9? Well, like Avatar, the writer and director believes that you don't need a new story (see The Matrix, Toy Story, Children of Men, V for Vendetta, etc.), you don't even need new visuals (see Return of the Jedi, The Lord of the Rings, The Matrix, etc.), all you need is competent execution of the visuals, using CGI, and you'll make a movie. And you know what, he's right. It is a movie. But the best thing about it, besides the visuals, is that it's only 70 minutes long.
2 comments:
Your analysis sounds so cynical, I want to disagree wth it... Alas I have no point to argue. I enjoyed your post
Hey Keith,
It's cool that I have no idea who you are, and that you've read my belchings on these movies.
To be fair, I didn't take enough time to review these two movies thoroughly.
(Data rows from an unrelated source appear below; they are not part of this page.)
(* ===== verification/RemoteHardware.v ===== *)
(** * RemoteHardware: GRPCVehicleHardware as an IVehicleHardware

    [GRPCVehicleHardware] implements [IVehicleHardware]: its methods are those
    of GRPCVehicleHardware, put together here as instances of the interface,
    so that what is written against it (SubscriptionManager, DefaultVehicleHal)
    runs over a hardware in another process.  The state is the client with the
    server behind its stub.  [ServerLaws] is what the contract of a hardware
    becomes across the service; the proxy server keeps it for any hardware
    that keeps its own.

    The two methods for changes of supported values are not overridden: they
    are the defaults of the interface, which do nothing and return [OK]. *)

From stdpp Require Import base gmap sets list strings.
From Stdlib Require Import ZArith Lia.
From S2P Require Import Prelude Float32 VehicleTypes VehicleHardware SubscriptionManager.
From S2P Require Import ProtoMessageConverter GRPCVehicleProxyServer GRPCVehicleHardware.

Local Open Scope Z_scope.

#[export] Instance GrpcStatus_eq_dec : EqDecision GrpcStatus.
Proof. unfold EqDecision, Decision. repeat decide equality. Defined.

(** ** The instances *)

Record Remote (S : Type) : Type := mkRemote {
  remote_client : GRPCVehicleHardware;
  remote_server : S;
}.
Arguments mkRemote {S}.
Arguments remote_client {S}.
Arguments remote_server {S}.

Definition set_server {S} (s : S) (r : Remote S) : Remote S := mkRemote (remote_client r) s.

(** [None]: a call of [getValues] has not returned within [fuel] rounds; the
    answers given from then on are placeholders. *)
Definition calling {S A} (placeholder : A) (call : S → S * A) (r : option (Remote S)) : option (Remote S) * A :=
  match r with
  | None => (None, placeholder)
  | Some r => let '(s, a) := call (remote_server r) in (Some (set_server s r), a)
  end.

(** The inherited [subscribeSupportedValueChange] and
    [unsubscribeSupportedValueChange]: they do nothing and return [OK]. *)
Definition default_subscribeSupported {S} (propIdAreaIds : list PropIdAreaId) (r : option (Remote S)) :
    option (Remote S) * StatusCode := (r, OK).
Definition default_unsubscribeSupported {S} (propIdAreaIds : list PropIdAreaId) (r : option (Remote S)) :
    option (Remote S) * StatusCode := (r, OK).

Section instances.
  Context (tick : nat → Z) (fuel : nat) {S : Type} `{!VehicleServer S}.

Definition remote_hardware : Hardware (option (Remote S)) := {|
  hw_subscribe o := calling INTERNAL_ERROR (GRPCVehicleHardware.subscribe o);
  hw_unsubscribe p a := calling INTERNAL_ERROR (GRPCVehicleHardware.unsubscribe p a);
  hw_updateSampleRate p a rate := calling INTERNAL_ERROR (GRPCVehicleHardware.updateSampleRate p a rate);
  hw_subscribeSupportedValueChange := default_subscribeSupported;
  hw_unsubscribeSupportedValueChange := default_unsubscribeSupported |}.

Definition remote_getValues (requests : list GetValueRequest) (r : option (Remote S)) :
    option (Remote S) * StatusCode * list (list GetValueResult) :=
  match r with
  | None => (None, INTERNAL_ERROR, [])
  | Some r =>
      match GRPCVehicleHardware.getValues tick fuel requests (remote_client r) (remote_server r) with
      | None => (None, INTERNAL_ERROR, [])
      | Some (g, s, calls, status) => (Some (mkRemote g s), status, calls)
      end
  end.

Definition remote_setValues (requests : list SetValueRequest) (r : option (Remote S)) :
    option (Remote S) * StatusCode * list (list SetValueResult) :=
  match r with
  | None => (None, INTERNAL_ERROR, [])
  | Some r => let '(s, calls, status) := GRPCVehicleHardware.setValues requests (remote_server r) in
              (Some (set_server s r), status, calls)
  end.

Definition remote_values : ValueHardware (option (Remote S)) := {|
  hw_getAllPropertyConfigs r := match r with None => [] | Some r => GRPCVehicleHardware.getAllPropertyConfigs (remote_server r) end;
  hw_getPropertyConfig p r := match r with None => None | Some r => GRPCVehicleHardware.getPropertyConfig p (remote_server r) end;
  hw_getValues := remote_getValues;
  hw_setValues := remote_setValues;
  hw_getSupportedValuesLists ids := calling [] (GRPCVehicleHardware.getSupportedValuesLists ids);
  hw_getMinMaxSupportedValues ids := calling [] (GRPCVehicleHardware.getMinMaxSupportedValues ids);
  hw_checkHealth := calling INTERNAL_ERROR GRPCVehicleHardware.checkHealth |}.
End instances.

(** ** The contract across the service *)

(** A call that arrives and answers [OK] has its effect, one that fails has
    none; a server that does not implement the calls is not one of these. *)
Class ServerLaws (S : Type) `{!VehicleServer S} := {
  sv_active : S → gset PropIdAreaId;
  sv_subscribe_law (o : SubscribeOptions) s :
    let '(s', grpc_status, code) := rpc_Subscribe (aidlToProto o freshProto) s in
    grpc_status ≠ GrpcError UNIMPLEMENTED ∧
    sv_active s' = if decide (grpc_status = GrpcOk ∧ code = OK) then sv_active s ∪ optionsIds o else sv_active s;
  sv_unsubscribe_law p a s :
    let '(s', grpc_status, code) := rpc_Unsubscribe p a s in
    grpc_status ≠ GrpcError UNIMPLEMENTED ∧
    sv_active s' = if decide (grpc_status = GrpcOk ∧ code = OK)
                   then sv_active s ∖ {[mkPropIdAreaId p a]} else sv_active s;
  sv_updateSampleRate_law p a rate s :
    let '(s', _, _) := rpc_UpdateSampleRate p a rate s in sv_active s' = sv_active s;
}.

Section laws.
  Context {S : Type} `{!VehicleServer S} `{!ServerLaws S}.
#[local] Existing Instance remote_hardware.

Definition remote_active (r : option (Remote S)) : gset PropIdAreaId :=
  match r with None => ∅ | Some r => sv_active (remote_server r) end.
Lemma decide_status (X Y : gset PropIdAreaId) g (c : StatusCode) : g ≠ GrpcError UNIMPLEMENTED →
  (if decide (g = GrpcOk ∧ c = OK) then X else Y) =
  (if decide ((match g with GrpcError UNIMPLEMENTED => OK | GrpcError _ => INTERNAL_ERROR | GrpcOk => c end) = OK)
   then X else Y).
Proof. intros Hg. destruct g as [|[]]; repeat case_decide; naive_solver. Qed.

(** The client keeps the contract of [IVehicleHardware] over any server that
    keeps its own. *)
Definition remote_laws : HardwareLaws (option (Remote S)).
Proof.
  refine {| hw_active := remote_active |}.
  - intros o [r|]; [|done]. cbn. pose proof (sv_subscribe_law o (remote_server r)) as Hl.
    unfold subscribe, passThroughLegacy. destruct (rpc_Subscribe _ _) as [[s' g] c]. destruct Hl as [Hg Ha].
    rewrite (decide_status _ _ g c Hg) in Ha. by destruct g as [|[]].
  - intros p a [r|]; [|done]. cbn. pose proof (sv_unsubscribe_law p a (remote_server r)) as Hl.
    unfold unsubscribe, passThroughLegacy. destruct (rpc_Unsubscribe _ _ _) as [[s' g] c]. destruct Hl as [Hg Ha].
    rewrite (decide_status _ _ g c Hg) in Ha. by destruct g as [|[]].
  - intros p a x [r|]; [|done]. cbn. pose proof (sv_updateSampleRate_law p a x (remote_server r)) as Hl.
    unfold updateSampleRate, passThrough. destruct (rpc_UpdateSampleRate _ _ _ _) as [[s' g] c].
    by destruct (negb _).
  - by intros l [r|].
  - by intros l [r|].
Defined.
End laws.

(** The proxy server keeps it when its hardware does. *)
Section proxy.
  Context {HS : Type} `{!Hardware HS, !ValueHardware HS, !DumpHardware HS, !HardwareLaws HS}.
  Context (later_set : list SetValueRequest → HS → list (list SetValueResult)).
  Context (later_get : list GetValueRequest → HS → list (list GetValueResult)).
  Context (written : nat → bool).

Lemma decide_and_true (X Y : gset PropIdAreaId) (c : StatusCode) :
  (if decide (c = OK) then X else Y) = (if decide (GrpcOk = GrpcOk ∧ c = OK) then X else Y).
Proof. repeat case_decide; naive_solver. Qed.

Definition proxy_laws : ServerLaws (VehicleServer0 := GrpcVehicleProxyServer later_set later_get written) HS.
Proof.
  refine {| sv_active := hw_active |}.
  - intros o h. cbn. unfold Subscribe. rewrite options_arrive. pose proof (hw_subscribe_law o h) as Ha. cbn zeta in Ha.
    destruct (hw_subscribe o h) as [h' c]. split; [done|]. etrans; [exact Ha|]. cbn. apply decide_and_true.
  - intros p a h. cbn. unfold Unsubscribe. pose proof (hw_unsubscribe_law p a h) as Ha. cbn zeta in Ha.
    destruct (hw_unsubscribe p a h) as [h' c]. split; [done|]. etrans; [exact Ha|]. cbn. apply decide_and_true.
  - intros p a x h. cbn. unfold UpdateSampleRate. pose proof (hw_updateSampleRate_law p a x h) as Ha.
    by destruct (hw_updateSampleRate p a x h).
Defined.
End proxy.

(** ** A channel that loses calls

    [lost n] is the error with which the [n]-th call of the channel fails
    without having reached the server, if it does.  (A call whose reply alone
    is lost has its effect and is reported as failed; such a channel breaks
    the contract and is not one of these.) *)
Record Channel (S : Type) : Type := mkChannel { channel_server : S; channel_calls : nat }.
Arguments mkChannel {S}.
Arguments channel_server {S}.
Arguments channel_calls {S}.

Section channel.
  Context (lost : nat → option GrpcCode) {S : Type} `{!VehicleServer S}.

Definition over {A} (placeholder : A) (call : S → S * GrpcStatus * A) (c : Channel S) : Channel S * GrpcStatus * A :=
  let n := Datatypes.S (channel_calls c) in
  match lost (channel_calls c) with
  | Some e => (mkChannel (channel_server c) n, GrpcError e, placeholder)
  | None => let '(s, g, a) := call (channel_server c) in (mkChannel s n, g, a)
  end.

Definition lossy_channel : VehicleServer (Channel S) := {|
  rpc_GetAllPropertyConfig c :=
    match lost (channel_calls c) with
    | Some e => ([], GrpcError e)
    | None => rpc_GetAllPropertyConfig (channel_server c)
    end;
  rpc_SetValues requests := over [] (rpc_SetValues requests);
  rpc_GetValues requests := over [] (rpc_GetValues requests);
  rpc_UpdateSampleRate p a rate := over INTERNAL_ERROR (rpc_UpdateSampleRate p a rate);
  rpc_Subscribe o := over INTERNAL_ERROR (rpc_Subscribe o);
  rpc_Unsubscribe p a := over INTERNAL_ERROR (rpc_Unsubscribe p a);
  rpc_CheckHealth := over INTERNAL_ERROR rpc_CheckHealth;
  rpc_Dump options := over (mkDumpResult false "" false) (rpc_Dump options);
  rpc_GetMinMaxSupportedValues ids := over [] (rpc_GetMinMaxSupportedValues ids);
  rpc_GetSupportedValuesLists ids := over [] (rpc_GetSupportedValuesLists ids) |}.

(** Losing calls keeps the contract, as long as a lost call is not answered as
    if the server did not implement it. *)
Definition channel_laws `{!ServerLaws S} (Hlost : ∀ n, lost n ≠ Some UNIMPLEMENTED) :
    ServerLaws (VehicleServer0 := lossy_channel) (Channel S).
Proof.
  refine {| sv_active := λ c, sv_active (channel_server c) |}; intros; cbn; unfold over;
    pose proof (Hlost (channel_calls s)) as Hn; destruct (lost _) as [e|]; try by (split; [congruence|by rewrite decide_False by naive_solver]).
  - pose proof (sv_subscribe_law o (channel_server s)) as Hl. by destruct (rpc_Subscribe _ _) as [[s' g] c].
  - pose proof (sv_unsubscribe_law p a (channel_server s)) as Hl. by destruct (rpc_Unsubscribe _ _ _) as [[s' g] c].
  - done.
  - pose proof (sv_updateSampleRate_law p a rate (channel_server s)) as Hl.
    by destruct (rpc_UpdateSampleRate _ _ _ _) as [[s' g] c].
Defined.
End channel.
My experience while watching them was positive, but when I sat down to write something about them I realized that there was really not much to say about them, except how much they were like other, better, movies I'd seen. Certainly there's lots of room for creative replication and building on - influence and re-imaginings are great. Really, I don't think Scorsese, in Shutter Island, aspires to do much more than pay homage, a la much of Tarantino's stuff. The thing about Tarantino's work, though, is that while you're watching him riff off of many sources, it is also clear that he's building his own, unique piece of work. Tarantino uses the sources to make more than a collage, or pastiche. He makes something new as well. It really did seem to me that these two movies were, at best, very well-executed versions of films that have gone before, and they didn't add much that was new, other than technical panache. For younger, newer viewers they will be great, and feel new, just like the kid who hears Cohen's "Hallelujah" while watching Shrek experiences it as a fresh song. I don't think though, that there's any harm in pointing out that there's source material, and that the source might be as good, even better.
If you can show me how these two films do something new, I'd love to hear it!
Anyway, thanks for reading!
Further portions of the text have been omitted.